Even with the solid start to the season, the Redbirds have been consistently inconsistent so far. Two wins... two losses... two more wins. Other than the Jets game—which doesn’t really count, as ASU could probably give them a run for their money—we haven’t really had a consistently strong game on both sides of the ball yet this season. That starts with Kyler Murray and the offense. Kyler is already halfway to matching his interception total from last season and has only shown modest upticks in completion percentage and yards per attempt. He had 3 INTs against the Lions, was laughably inefficient against the Panthers, and started 3/12 against the Cowboys. Can he become a consistently effective, efficient passer like, I don’t know, Russell Wilson? That’s probably an extreme comparison, but that’s the caliber of player we all hope we have on our hands, right?

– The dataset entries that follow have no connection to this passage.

Definition malloc (nbytes : Z) : U Z :=
  f <- gets freep ;;
  prevp <- (if f =? 0 then set_freep BASE >>> set_ptr BASE BASE >>> set_size BASE 0 >>> ret BASE else ret f) ;;
  p <- get_ptr prevp ;;
  fuel <- gets steps ;;
  loop fuel (malloc_body (nunits nbytes)) (prevp, p).
End code.

(** ** The invariant

    [l] is the circular list in the order of addresses, the static [base]
    first, and [live] the blocks handed out and not freed yet; a block is the
    address of its header and its length. *)

Definition first (l : list (Z * Z)) (nxt : Z) : Z := match l with (a, _) :: _ => a | [] => nxt end.

Fixpoint chain (f : Z -> header) (l : list (Z * Z)) (nxt : Z) : Prop :=
  match l with
  | [] => True
  | (a, s) :: l' => f a = Header (first l' nxt) s /\ chain f l' nxt
  end.

Definition before (b c : Z * Z) : Prop := fst b + snd b < fst c.
Definition units (b : Z * Z) : list Z := seqZ (fst b) (snd b).
Definition all_units (bs : list (Z * Z)) : list Z := concat (map units bs).
Definition within (b : Z * Z) (x : Z) : Prop := fst b <= x < fst b + snd b.

Record heap_ok (BASE lo : Z) (l live : list (Z * Z)) (h : heap) : Prop := {
  ho_base : head l = Some (BASE, 0);
  ho_place : 0 < BASE < lo;
  ho_chain : chain (hdr h) l BASE;
  ho_sorted : StronglySorted before l;
  ho_nodes : Forall (fun b => b = (BASE, 0) \/ lo <= fst b /\ 0 < snd b) l;
  ho_freep : freep h ∈ map fst l;
  ho_live : Forall (fun b => 0 < snd b /\ h_size (hdr h (fst b)) = snd b) live;
  ho_units : all_units (l ++ live) ≡ₚ seqZ lo (brk h - lo);
  ho_small : 0 <= brk h - lo < 2 ^ 32 }.

(** The blocks in use keep their headers and their contents. *)
Definition keeps (live : list (Z * Z)) (h h' : heap) : Prop :=
  forall b x, b ∈ live -> within b x -> hdr h' x = hdr h x.

(** ** Lists of blocks *)

Lemma all_units_app bs cs : all_units (bs ++ cs) = all_units bs ++ all_units cs.
Proof. unfold all_units. by rewrite map_app, concat_app. Qed.
(* ===== verification/FsFile.v ===== *)
(** read and write on an inode: the loops of file.c over transactions.

    [filewrite] cuts a write into transactions that fit in the log.  The
    theorems put the pieces together: what the disk holds when it returns, and
    what the process sees in its memory after [fileread]. *)

From S2P Require Import Prelude.
From S2P Require Import Spinlock.
From S2P Require Import Riscv.
From S2P Require Import Kalloc.
From S2P Require Import AddrSpace.
From S2P Require Import Uvm.
From S2P Require Import UserCopy.
From S2P Require Import UserMem.
From S2P Require Import Proc.
From S2P Require Import ProcInv.
From S2P Require Import ProcCtl.
From S2P Require Import Syscall.
From S2P Require Import SysSpec.
From S2P Require Import FsState.
From S2P Require Import Bio.
From S2P Require Import BioSpec.
From S2P Require Import Log.
From S2P Require Import LogSpec.
From S2P Require Import LogTheorems.
From S2P Require Import Pipe.
From S2P Require Import Fs.
From S2P Require Import FsOp.
From S2P Require Import FsBitmap.
From S2P Require Import FsAlloc.
From S2P Require Import FsInode.
From S2P Require Import FsGrow.
From S2P Require Import FsWrite.
From S2P Require Import FsWritei.
From S2P Require Import FsTable.
From S2P Require Import FsDir.
From S2P Require Import FsTheorems.
From S2P Require Import FsTx.
From S2P Require Import SysFile.
From S2P Require Import Boot.
From S2P Require Import Witness.
From S2P Require Import FsBoot.
From S2P Require Import PipeWitness.
From S2P Require Import FsDemo.

(** ** Disks that differ in the log only *)

Section disks.
Context (dev : Z) (sb : superblock) (start : Z) (Hly : layout sb start).
Implicit Types (V : Z -> block) (x : inode).
Abbreviation inode_ok := (inode_ok dev sb).

Definition off_log_same V V' : Prop := forall b, off_log start b -> V' b = V b.

Lemma past_log b : sb_inodestart sb <= b -> off_log start b.
Proof. intros Hb. right. destruct Hly. lia. Qed.

Lemma data_past b : nmeta sb <= b -> off_log start b.
Proof. intros Hb. apply past_log. destruct Hly. unfold nmeta, BPB, IPB, BSIZE in *. cbn in *. dlia. Qed.

Lemma log_use V V' b : off_log_same V V' -> 0 <= b < sb_size sb -> in_use sb V' b = in_use sb V b.
Proof.
  intros HV Hb. unfold in_use. rewrite HV; [done|]. apply past_log. pose proof (BBLOCK_meta sb start Hly b Hb).
  destruct Hly. unfold IPB in *. dlia.
Qed.

Lemma log_free V V' : off_log_same V V' -> free_list sb V' = free_list sb V.
Proof. intros HV. apply free_ext. intros b Hb. by apply log_use. Qed.

Lemma log_disk V V' : off_log_same V V' -> disk_ok sb V -> disk_ok sb V'.
Proof.
  intros HV Hd. split.
  - intros b Hb. rewrite HV by (by apply past_log). by apply Hd.
  - intros b Hb. pose proof (ly_data _ _ Hly). rewrite (log_use V V') by (done || lia). by apply Hd.
Qed.

Lemma log_slot V V' x s : off_log_same V V' -> inode_ok V x -> slot V' x s = slot V x s.
Proof.
  intros HV Hok. unfold slot, addr_of. destruct (s =? MAXFILE)%nat; [done|]. destruct (s <? NDIRECT)%nat; [done|].
  destruct (Z.eqb_spec (indirect x) 0) as [|Hne]; [done|]. rewrite HV; [done|]. apply data_past.
  rewrite (ind_slot V x) in Hne |- *. by apply (in_data _ _ _ _ Hok).
Qed.

Lemma log_inode V V' x : off_log_same V V' -> inode_ok V x -> inode_ok V' x.
Proof.
  intros HV Hok. split; try apply Hok.
  - intros bn Hbn. pose proof (in_size _ _ _ _ Hok). rewrite <- slot_addr, (log_slot V V'), slot_addr by (done || unfold BSIZE in *; lia). by apply Hok.
  - intros s Hs. rewrite (log_slot V V') by done. intros Hne. destruct (in_data _ _ _ _ Hok s Hs Hne) as [Hr Hu]. split; [done|].
    pose proof (nmeta_pos sb start Hly). rewrite (log_use V V') by (done || lia). done.
  - intros s s' Hs Hs'. rewrite !(log_slot V V') by done. by apply (in_inj _ _ _ _ Hok).
Qed.

Lemma log_content V V' x : off_log_same V V' -> inode_ok V x -> content V' x = content V x.
Proof.
  intros HV Hok. apply map_ext_in. intros o Ho%in_seq. pose proof (in_size _ _ _ _ Hok) as Hs. pose proof max_bytes.
  assert (Hbn : (o / BSIZE < MAXFILE)%nat) by (apply Nat.Div0.div_lt_upper_bound; lia).
  pose proof (Nat.div_mod o BSIZE ltac:(done)) as Eo. pose proof (Nat.mod_upper_bound o BSIZE ltac:(done)).
  unfold byte_at. rewrite <- !slot_addr, (log_slot V V') by done. rewrite HV; [done|]. apply data_past.
  apply (in_data _ _ _ _ Hok); [lia|]. rewrite slot_addr by done. apply (in_full _ _ _ _ Hok). lia.
Qed.

Lemma log_dinode V V' n y : off_log_same V V' -> 0 <= n < sb_ninodes sb -> disk_inode sb V' n y = disk_inode sb V n y.
Proof. intros HV Hn. unfold disk_inode. rewrite HV; [done|]. apply past_log. by apply (IBLOCK_meta sb start Hly). Qed.

(** ** A file rewritten by several transactions *)

(** The blocks of the log apart, this is what one transaction does. *)
Record rewrites V x V' x' (off : nat) (bs : list Z) : Prop := {
  re_disk : disk_ok sb V';
  re_inode : inode_ok V' x';
  re_content : content V' x' = splice (content V x) off bs;
  re_meta : x' = set_i_size (i_size x') (set_i_addrs (i_addrs x') x);
  re_block c : off_log start c -> foreign sb V x c -> c <> IBLOCK (i_inum x) sb -> V' c = V c;
  re_used c : 0 <= c < sb_size sb -> in_use sb V c = true -> in_use sb V' c = true;
  re_dinode y : bs <> [] -> in_range x -> disk_inode sb V' (i_inum x) y = with_disk x' y;
  re_other n y : 0 <= n < sb_ninodes sb -> n <> i_inum x -> disk_inode sb V' n y = disk_inode sb V n y;
  re_slot s : (s <= MAXFILE)%nat -> slot V' x' s <> 0 -> slot V' x' s = slot V x s \/ slot V' x' s ∈ free_list sb V
}.

Lemma rewrites_nil V x off : disk_ok sb V -> inode_ok V x -> rewrites V x V x off [].
Proof.
  intros Hd Hok. split; try done; [|by destruct x|by left].
  unfold splice. by rewrite app_nil_l, Nat.add_0_r, take_drop.
Qed.

Lemma splice_splice (c : list Z) off bs1 bs2 :
  (off <= length c)%nat -> splice (splice c off bs1) (off + length bs1) bs2 = splice c off (bs1 ++ bs2).
Proof.
  intros Ho. unfold splice. rewrite !length_app. assert (El : length (take off c) = off) by (rewrite length_take; lia).
  rewrite (take_app_ge (take off c)), El by lia. replace (off + length bs1 - off)%nat with (length bs1) by lia.
  rewrite take_app_length, <- !app_assoc. do 3 f_equal.
  rewrite (drop_app_ge (take off c)), El by lia. rewrite drop_app_ge, drop_drop by lia. f_equal. lia.
Qed.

Then there’s the defense, which was admittedly impressive on Monday night—but, again, look at who we were playing. Granted, we were without Chandler Jones and Dallas still has impressive skill position talent, but they were playing their backup QB and basically a practice squad–caliber O-line. Let’s maybe hold off on the Vance Joseph redemption story for now. If this is still a top-10 defense at the end of the season, I’ll never write a negative word about the man again. But I can’t get the second-half struggles against the 49ers, Washington, and Detroit out of my head. And while the Dennis Gardeck story is a good one, we all know he’s not a replacement for Jones. Add in mediocre cornerback play, the ongoing Isaiah Simmons experiment, and constant penalty issues—this unit has more question marks than the surface stats indicate. Not a good sign as the schedule ramps up.

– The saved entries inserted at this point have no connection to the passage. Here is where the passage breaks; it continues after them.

(** A byte that user code can read is in a page that [walkaddr] finds. *)
Lemma fresh_page r sz e s l va :
  fresh r sz e s l -> 0 <= va < TRAPFRAME -> readable e va ->
  exists v, xlate (mem s) r (PGROUNDDOWN va) = Some v /\ has_flag v PTE_U = true /\ user_pa (mem s) r (PGROUNDDOWN va) = PTE2PA v /\
    PTE2PA v <> 0 /\ is_valid_pa (PTE2PA v) = true /\ (writable e va -> has_flag v PTE_W = true).
Proof.
  intros [M Hv _ _] Hva (fl & b & E & HU). pose proof (ps_user _ _ _ _ _ (md_space _ _ _ _ M)) as Hus. destruct (page_of va Hva) as [Hp Hlt].
  specialize (Hv va Hva). unfold ubyte in Hv. rewrite E in Hv. destruct (xlate (mem s) r (PGROUNDDOWN va)) as [v|] eqn:Ex; [|done].
  injection Hv as <- <-. rewrite has_U_flags in HU. exists v. destruct (us_leaf _ _ _ _ Hus (PGROUNDDOWN va) (PTE2PA v)) as (Hval & _); auto.
  { unfold upage. by rewrite Ex. }
  pose proof (is_valid_pa_pos _ Hval). unfold user_pa. rewrite Ex, HU. split_and!; auto; [lia|].
  intros (fl & b & E' & _ & HW). rewrite E in E'. injection E' as <- _. by rewrite has_W_flags in HW.
Qed.

Lemma fresh_copyout_step pv r sz e s l dst bs :
  fresh r sz e s l -> 0 <= dst < TRAPFRAME -> writable e dst -> bs <> [] -> byte_list bs ->
  wp (copyout_step pv r (dst, bs)) s (fun res s' => exists n, (0 < n <= length bs)%nat /\
    ((n < length bs)%nat -> fst (default (0, []) (match res with inl x => Some x | _ => None end)) = dst + Z.of_nat n) /\
    (exists next, res = inl (next, drop n bs)) /\ fresh r sz (overwrite e dst (take n bs)) s' l).
Proof.
  intros F Hd Hw Hne Hb. pose proof Hw as (fl & b & E & HU & HW).
  destruct (fresh_page r sz e s l dst F Hd) as (v & Hx & Uv & Hpa & Hn0 & Hval & Wv); [by exists fl, b|]. specialize (Wv Hw).
  pose proof (md_space _ _ _ _ (fr_made _ _ _ _ _ F)) as Hps. pose proof (ps_user _ _ _ _ _ Hps) as Hus.
  destruct (page_of dst Hd) as [Hp Hlt], (page_split dst) as [Hsp Hmod], TRAPFRAME_ok as [_ Htm]. unfold copyout_step. set (va0 := PGROUNDDOWN dst) in *.
  rewrite (proj2 (Z.leb_gt _ _)) by lia. apply wp_bind. unfold user_page. apply wp_bind. eapply walkaddr_spec; [apply Hus|].
  rewrite (proj2 (Z.leb_gt _ _)) by lia. rewrite Hpa, (proj2 (Z.eqb_neq _ 0)) by done. apply wp_ret. rewrite (proj2 (Z.eqb_neq _ 0)) by done.
  destruct (copyout_entry r va0 s l v Hus Hlt Hx) as (pte & Hslot & Hpte & Hld).
  apply wp_bind, walk_noalloc; [lia|]. rewrite Hslot. cbn [default from_option id]. rewrite (proj2 (Z.eqb_neq pte 0)) by done.
  apply wp_bind. unfold load64. apply wp_gets. rewrite Hld, Wv. cbn [negb].
  set (n := Z.min (PGSIZE - (dst - va0)) (Z.of_nat (length bs))). assert (Hlen : (length bs <> 0)%nat) by (by destruct bs).
  assert (Hn : 0 < n <= Z.of_nat (length bs)) by lia. apply wp_bind, wp_modify, wp_ret. exists (Z.to_nat n). split; [lia|]. split.
  { cbn. intros Hlt'. rewrite MAXVA_eq in *. destruct Hp. rewrite u64_id by (unfold PGSIZE; lia). unfold PGSIZE in *. lia. }
  split; [by eexists|]. destruct (fresh_store r sz e s l va0 v (dst - va0) (take (Z.to_nat n) bs)) as [F' _]; auto; try lia.
  - rewrite length_take. lia.
  - by apply Forall_take.
  - by replace (va0 + (dst - va0)) with dst in F' by lia.
Qed.
(** C8: for a table whose labels are distinct and two of its columns [x]
    and [y], the chart is built, and the legend field chosen is [x] when [x]
    is Categorical, [y] when [x] is Quantitative and [y] Categorical, and
    none when both are Quantitative.  The colour of the chart is encoded by
    that field; it is the constant "steelblue" when there is none, and also
    when the field chosen is the empty label, which the test
    [if legend_field] takes for none.  With a table that has rows,
    [plotting_altair] draws this chart if Altair accepts it, and raises
    without drawing if Altair raises. *)
Theorem legend_field_spec E (df : DataFrame num) x y sx sy chart_type w :
  NoDup (columns df) → (x, sx) ∈ df → (y, sy) ∈ df →
  ∃ df' c kx ky,
    coerce_object_columns to_num nan df = Ok df' ∧
    build_chart to_num nan df x y chart_type = Ok c ∧
    infer_axis_kind to_num nan df x = Ok kx ∧
    infer_axis_kind to_num nan df y = Ok ky ∧
    choose_legend_field x y (categorical_cols df')
    = match kx, ky with
      | Categorical, _ => Some x
      | Quantitative, Categorical => Some y
      | Quantitative, Quantitative => None
      end ∧
    enc_color c
    = match kx, ky with
      | Categorical, _ =>
          if decide (x = "") then ColorValue "steelblue" else ColorField x
      | Quantitative, Categorical =>
          if decide (y = "") then ColorValue "steelblue" else ColorField y
      | Quantitative, Quantitative => ColorValue "steelblue"
      end ∧
    (df_empty df = false → altair_chart E c = Ok tt →
     plotting_altair to_num nan E (Some df) (Some x) (Some y) chart_type w
     = (Ok tt, with_screen (screen w ++ [UiChart c]) w)) ∧
    (df_empty df = false → ∀ msg, altair_chart E c = Raised msg →
     plotting_altair to_num nan E (Some df) (Some x) (Some y) chart_type w
     = (Raised msg, w)).
Proof.
  intros Hn Hx Hy.
  destruct (coerced_column df x sx Hn Hx) as (Hco & Hn' & Hx').
  destruct (coerced_column df y sy Hn Hy) as (_ & _ & Hy').
  destruct (build_chart_color df x y chart_type _ Hco) as (c & Hc & Hcol).
  destruct (infer_axis_kind_cases df x sx Hn Hx) as ((kx & Hkx) & Hxq & Hxk).
  destruct (infer_axis_kind_cases df y sy Hn Hy) as ((ky & Hky) & Hyq & Hyk).
  pose proof (elem_categorical_cols _ x _ Hn' Hx') as Hcx.
  pose proof (elem_categorical_cols _ y _ Hn' Hy') as Hcy.
  rewrite coerced_not_number in Hcx, Hcy.
  assert (Hleg : choose_legend_field x y
                   (categorical_cols (coerce_column to_num nan <$> df))
                 = match kx, ky with
                   | Categorical, _ => Some x
                   | Quantitative, Categorical => Some y
                   | Quantitative, Quantitative => None
                   end).
  { unfold choose_legend_field. destruct kx.
    - assert (Hnx : x ∉ categorical_cols (coerce_column to_num nan <$> df)).
      { rewrite Hcx. intros Hnot. by apply Hnot, Hxq. }
      rewrite (decide_False _ _ Hnx). destruct ky.
      + rewrite decide_False; [done|].
        rewrite Hcy. intros Hnot. by apply Hnot, Hyq.
      + rewrite decide_True; [done|]. by apply Hcy, Hyk.
    - rewrite decide_True; [done|]. by apply Hcx, Hxk. }
  assert (Hempty : ∀ l : string,
            legend_color (Some l)
            = if decide (l = "") then ColorValue "steelblue" else ColorField l).
  { intros [|a l]; [done|]. by rewrite decide_False. }
  assert (Hin : ¬ (x ∉ columns df ∨ y ∉ columns df)).
  { intros [H|H]; apply H;
      [by apply (list_elem_of_fmap_2 fst df (x, sx))
      |by apply (list_elem_of_fmap_2 fst df (y, sy))]. }
  exists (coerce_column to_num nan <$> df), c, kx, ky.
  do 4 (split; [done|]). split; [exact Hleg|].
  split; [|split].
  - rewrite Hcol, Hleg. destruct kx, ky; by rewrite ?Hempty.
  - intros He Ha. unfold plotting_altair. rewrite He, (decide_False _ _ Hin).
    unfold bind, lift, st_altair_chart, bind, lift, draw. by rewrite Hc, Ha.
  - intros He msg Ha. unfold plotting_altair. rewrite He, (decide_False _ _ Hin).
    unfold bind, lift, st_altair_chart, bind, lift. by rewrite Hc, Ha.
Qed.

I was pleased to see a lot of RotB commenters preaching caution in the comments of the postgame articles after the Cowboys game. Too many of us, myself included, got a little too high on this team early in the season—and then probably too low after the back-to-back losses.

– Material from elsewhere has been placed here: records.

Lemma resolver_stops_at_first_match_witness :
  exists before c after,
    [1; 2; 3] = before ++ c :: after /\
    forallb (fun c => negb (thumbprint_matches (fake_native store_three)
                              [0xAB; 0x12] c)) before = true /\
    thumbprint_matches (fake_native store_three) [0xAB; 0x12] c = true /\
    outcome (enumerate (fake_native store_three) 4 700 [0xAB; 0x12] None)
    = Returned (LoopBreak true (Some c)).
Proof.
  destruct (resolver_stops_at_first_match (fake_native store_three) 700
              [0xAB; 0x12] [1; 2; 3] end_of_store None 4) as [Hmatch _].
  - repeat split; reflexivity.
  - vm_compute. lia.
  - apply Hmatch. reflexivity.
Defined.

Lemma pipeline_on_enumerated_store_witness :
  outcome (DecryptProtectedSettings (fake_native store_three) 4 "" "0102AB"
             (Some [1]))
  = Returned (None, Some CertNotFound) /\
  outcome (DecryptProtectedSettings (fake_native store_three) 4 "" "AB12"
             (Some [1]))
  = decrypt_and_parse (fake_native store_three) (Some [1]) 700.
Proof.
  split.
  - destruct (pipeline_on_enumerated_store (fake_native store_three) 4 ""
                "0102AB" (Some [1]) 700 [1; 2; 3] end_of_store)
      as (_ & Hnone & _).
    + reflexivity.
    + lia.
    + repeat split; reflexivity.
    + vm_compute. lia.
    + apply Hnone; [reflexivity|right; reflexivity].
  - destruct (pipeline_on_enumerated_store (fake_native store_three) 4 ""
                "AB12" (Some [1]) 700 [1; 2; 3] end_of_store)
      as (_ & _ & Hsome).
    + reflexivity.
    + lia.
    + repeat split; reflexivity.
    + vm_compute. lia.
    + apply Hsome. reflexivity.
Defined.

Lemma decrypts_only_after_match_witness :
  exists h c,
    open_reply (fake_native store_three) = (h, None) /\ h <> 0 /\
    outcome (enumerate (fake_native store_three) 4 h
               (fst (thumbprintStringToHex "AB12")) None)
      = Returned (LoopBreak true (Some c)) /\
    thumbprint_matches (fake_native store_three)
      (fst (thumbprintStringToHex "AB12")) c = true /\
    (1 <= slice.len (Some [1]))%nat.
Proof.
  apply (decrypts_only_after_match (fake_native store_three) 4 "" "AB12"
           (Some [1])).
  reflexivity.
Defined.
Definition stale_item (n : nat) : value :=
  liked_item ("t" ++ NilZero.string_of_uint (Nat.to_uint n))
    "2020-01-01T00:00:00Z" sample_album.

(** The scenario of the specification: A is active and was added a year
    ago, B is inactive and was added a year ago, C is inactive and was added
    a month ago; the timeframe is six months. *)
Definition scenario_cutoff : Z := S.cutoff_date sample_now 6.

Definition item_A : value := liked_item "A" "2023-01-01T00:00:00Z" sample_album.
Definition item_B : value := liked_item "B" "2023-01-01T00:00:00Z" sample_album.
Definition item_C : value := liked_item "C" "2023-12-01T00:00:00Z" sample_album.

Definition played (id : string) : value := VDict [("track", VDict [("id", VStr id)])].

(** The answers to a run over the scenario: the liked songs, the recently
    played tracks, the two pages of top tracks and the removal call. *)
Definition scenario_script : list http_outcome :=
  [answer_json (items_page [item_A; item_B; item_C]);
   answer_json (items_page [played "A"]);
   answer_json (items_page []);
   answer_json (items_page []);
   answer_empty 200].

(** The same library with a liked song whose added-at string is no
    timestamp, and with one whose album is null. *)
Definition item_unparsable : value := liked_item "X" "not-a-date" sample_album.

Definition item_without_album : value := liked_item "B" "2023-01-01T00:00:00Z" VNone.

Definition library_script (liked : list value) : list http_outcome :=
  [answer_json (items_page liked);
   answer_json (items_page []);
   answer_json (items_page []);
   answer_json (items_page [])].

(** A library of 51 stale songs, fetched in two pages; the removal of the
    first batch of 50 is accepted and that of the second is answered 500. *)
Definition liked_51 : list value := map stale_item (seq 0 51).

Definition sample_ids (n : nat) : list value :=
  map (fun k => VStr ("t" ++ NilZero.string_of_uint (Nat.to_uint k))) (seq 0 n).

Definition ids_51 : list value := sample_ids 51.

Definition partial_removal_script : list http_outcome :=
  [answer_json (items_page (firstn 50 liked_51));
   answer_json (items_page (skipn 50 liked_51));
   answer_json (items_page []);
   answer_json (items_page []);
   answer_json (items_page []);
   answer_empty 200;
   answer_empty 500].

(** A library whose second page cannot be fetched: the request for the
    offset 0 is answered with 50 songs and every other one with 500. *)
Definition first_page : value := items_page (firstn 50 liked_51).

Definition first_page_only : world -> http_call -> http_outcome :=
  fun _ c =>
    match c_params c with
    | VDict [_; (_, VInt 0)] => answer_json first_page
    | _ =>
        if String.eqb (c_url c)
             "https://api.spotify.com/v1/me/tracks?limit=50&offset=0"
        then answer_json first_page
        else answer_empty 500
    end.

Definition status_of (o : http_outcome) : Z :=
  match o with
  | Responded r => status_code r
  | NetworkFailure => -1
  end.

(** The answers of the one-page library of [first_page_only]. *)
Definition first_page_answers (i : nat) : value :=
  match i with
  | O => first_page
  | S _ => VNone
  end.

Definition sample_get (endpoint : string) : http_call :=
  {| c_verb := HGET; c_url := base_url ++ endpoint; c_bearer := Some (VStr "token");
     c_params := VNone; c_json := VNone; c_form := VNone |}.

Definition sample_profile : value := VDict [("display_name", VStr "Listener")].

Definition songs_51 : list C.song :=
  map (fun id => {| C.s_id := id; C.s_name := VStr "Song"; C.s_artists := "Artist";
                    C.s_added_at := VStr "2020-01-01T00:00:00Z" |}) ids_51.

(** A remote that gives every call the same answer, and the answer with
    a status and no body. *)
Definition always (o : http_outcome) : world -> http_call -> http_outcome :=
  fun _ _ => o.

Definition no_body (status : Z) : http_response :=
  {| status_code := status; retry_after_header := None;
     text := EmptyString; json := None |}.

(** A 429 whose Retry-After header is an HTTP date. *)
Definition dated_rate_limit : http_response :=
  {| status_code := 429;
     retry_after_header := Some "Wed, 21 Oct 2015 07:28:00 GMT";
     text := EmptyString; json := None |}.

Definition sample_names (n : nat) : list string :=
  map (fun k => "t" ++ NilZero.string_of_uint (Nat.to_uint k)) (seq 0 n).

(** The record the cleanup builds for the sample track [id] added at [t],
    and the view of its liked item. *)
Definition sample_record (id : string) (t : Z) : S.removal_record :=
  {| S.r_id := VStr id; S.r_name := VStr ("Song " ++ id); S.r_artist := VStr "Artist";
     S.r_album := VStr "Album"; S.r_added_at := t; S.r_preview_image := None |}.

Is this team as good as its 4-2 record and gaudy surface stats indicate? I tend to think not given quality of competition they’ve faced thus far. But the good thing is that those four wins are already banked and this team has a lot of room for improvement with more efficiency and discipline. Whether or not they can do so against tougher competition remains to be seen.
We’ll find out quickly when Russell Wilson and the 5-0 Seahawks come to town this weekend. I think any outcome is possible in that game. Surprise Cardinals blowout win? Sure, why not. Unsurprising Seahawks blowout? Obviously in the range of outcomes.
However it turns out, we’ll learn much more about this team than we have from these first six games. I’ll be back with some thoughts on this pivotal matchup later this week.